Given records:
(* ===== verification/DeviceNameTheorems.v ===== *)
(** * Device names as sets of devices, their parsing, and what is shown of them

    A name is a pattern of devices; printed names are followed through the blocks
    of the parser; every block reads the text from its start and shortens it. *)
From S2P Require Import Prelude Numbers DeviceName.
From stdpp Require Import list strings options.
#[local] Open Scope Z_scope.

(** * Names as sets of devices *)
Record Device := mkDevice {
  d_job : text;
  d_replica : Z;
  d_task : Z;
  d_type : text;
  d_id : Z
}.

(** A field of a pattern admits a value. *)
Definition admits {A} (h : bool) (x y : A) : Prop := h = true -> x = y.

Definition matches (p : ParsedName) (d : Device) : Prop :=
  admits (has_job p) (job p) (d_job d) /\ admits (has_replica p) (replica p) (d_replica d) /\ admits (has_task p) (task p) (d_task d) /\
  admits (has_type p) (type p) (d_type d) /\ admits (has_id p) (id p) (d_id d).

Definition same_task (d d' : Device) : Prop := d_job d = d_job d' /\ d_replica d = d_replica d' /\ d_task d = d_task d'.

(** ** One field *)
Section Field.
Context {A : Type} `{EqDecision A}.

Lemma field_in_admits (h h' : bool) (x x' y : A) : field_in h x h' x' = true -> admits h' x' y -> admits h x y.
Proof. unfold field_in, admits. destruct h, h'; cbn; try done. case_bool_decide; naive_solver. Qed.

Lemma admits_field_in (h h' : bool) (x x' z : A) : z <> x -> admits h x (if h' then x' else z) -> field_in h x h' x' = true.
Proof. unfold field_in, admits. intros Hz Ha. destruct h, h'; cbn; try done; [rewrite bool_decide_eq_false_2; naive_solver|]. by rewrite Ha in Hz. Qed.

Lemma field_meets_left (h h' : bool) (x x' : A) : admits h x (if h then x else x').
Proof. by destruct h. Qed.

Lemma field_meets_right (h h' : bool) (x x' : A) : field_meets h x h' x' = true -> admits h' x' (if h then x else x').
Proof. unfold field_meets, admits. destruct h, h'; cbn; try done. case_bool_decide; naive_solver. Qed.

Lemma admits_meet (h h' : bool) (x x' y : A) : admits h x y -> admits h' x' y -> field_meets h x h' x' = true.
Proof. unfold field_meets, admits. intros Hx Hx'. destruct h, h'; cbn; try done. rewrite bool_decide_eq_false_2; [done|]. rewrite Hx, Hx'; naive_solver. Qed.
End Field.

(** ** Relations between patterns *)
Definition some_device (p : ParsedName) (z : Device) : Device :=
  mkDevice (if has_job p then job p else d_job z) (if has_replica p then replica p else d_replica z) (if has_task p then task p else d_task z)
    (if has_type p then type p else d_type z) (if has_id p then id p else d_id z).

Lemma matches_some p z : matches p (some_device p z).
Proof. unfold matches, some_device. cbn. split_and!; by intros ->. Qed.

(** A device that differs from a pattern in every field. *)
Definition other_device (p : ParsedName) : Device := mkDevice (0 :: job p) (replica p + 1) (task p + 1) (0 :: type p) (id p + 1).

Definition device_of (p : ParsedName) : Device := mkDevice (job p) (replica p) (task p) (type p) (id p).

Lemma cons_neq {A} (x : A) l : x :: l <> l.
Proof. intros E. apply (f_equal length) in E. simpl in E. lia. Qed.

Lemma IsSpecification_iff a b : IsSpecification a b = true <-> forall d, matches b d -> matches a d.
Proof.
  unfold IsSpecification. rewrite !andb_true_iff. split.
  - intros ((((H1 & H2) & H3) & H4) & H5) d (M1 & M2 & M3 & M4 & M5). split_and!; by eapply field_in_admits.
  - intros Hall. destruct (Hall _ (matches_some b (other_device a))) as (M1 & M2 & M3 & M4 & M5). cbn in *.
    split_and!; (eapply admits_field_in; [|eassumption]); first [apply cons_neq|lia].
Qed.

Lemma AreCompatible_iff a b : AreCompatibleDevNames a b = true <-> exists d, matches a d /\ matches b d.
Proof.
  unfold AreCompatibleDevNames. rewrite !andb_true_iff. split.
  - intros ((((H1 & H2) & H3) & H4) & H5). exists (some_device a (device_of b)). split; [apply matches_some|]. unfold matches. cbn. split_and!; by apply field_meets_right.
  - intros (d & (M1 & M2 & M3 & M4 & M5) & (N1 & N2 & N3 & N4 & N5)). split_and!; by eapply admits_meet.
Qed.

(** ** Merging *)

(** The fields of the second name where it has them. *)
Definition merged (t o : ParsedName) : ParsedName :=
  mkName (has_job t || has_job o) (if has_job o then job o else job t) (has_replica t || has_replica o) (if has_replica o then replica o else replica t)
    (has_task t || has_task o) (if has_task o then task o else task t) (has_type t || has_type o) (if has_type o then type o else type t)
    (has_id t || has_id o) (if has_id o then id o else id t).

Exercise aim: Your answer should be the lines of the listing above between the line holding "Lemma admits_field_in (h" and the line holding "(if has_type p", inclusive, restated word for word and alone.

The completed task:
Lemma admits_field_in (h h' : bool) (x x' z : A) : z <> x -> admits h x (if h' then x' else z) -> field_in h x h' x' = true.
Proof. unfold field_in, admits. intros Hz Ha. destruct h, h'; cbn; try done; [rewrite bool_decide_eq_false_2; naive_solver|]. by rewrite Ha in Hz. Qed.

Lemma field_meets_left (h h' : bool) (x x' : A) : admits h x (if h then x else x').
Proof. by destruct h. Qed.

Lemma field_meets_right (h h' : bool) (x x' : A) : field_meets h x h' x' = true -> admits h' x' (if h then x else x').
Proof. unfold field_meets, admits. destruct h, h'; cbn; try done. case_bool_decide; naive_solver. Qed.

Lemma admits_meet (h h' : bool) (x x' y : A) : admits h x y -> admits h' x' y -> field_meets h x h' x' = true.
Proof. unfold field_meets, admits. intros Hx Hx'. destruct h, h'; cbn; try done. rewrite bool_decide_eq_false_2; [done|]. rewrite Hx, Hx'; naive_solver. Qed.
End Field.

(** ** Relations between patterns *)
Definition some_device (p : ParsedName) (z : Device) : Device :=
  mkDevice (if has_job p then job p else d_job z) (if has_replica p then replica p else d_replica z) (if has_task p then task p else d_task z)
    (if has_type p then type p else d_type z) (if has_id p then id p else d_id z).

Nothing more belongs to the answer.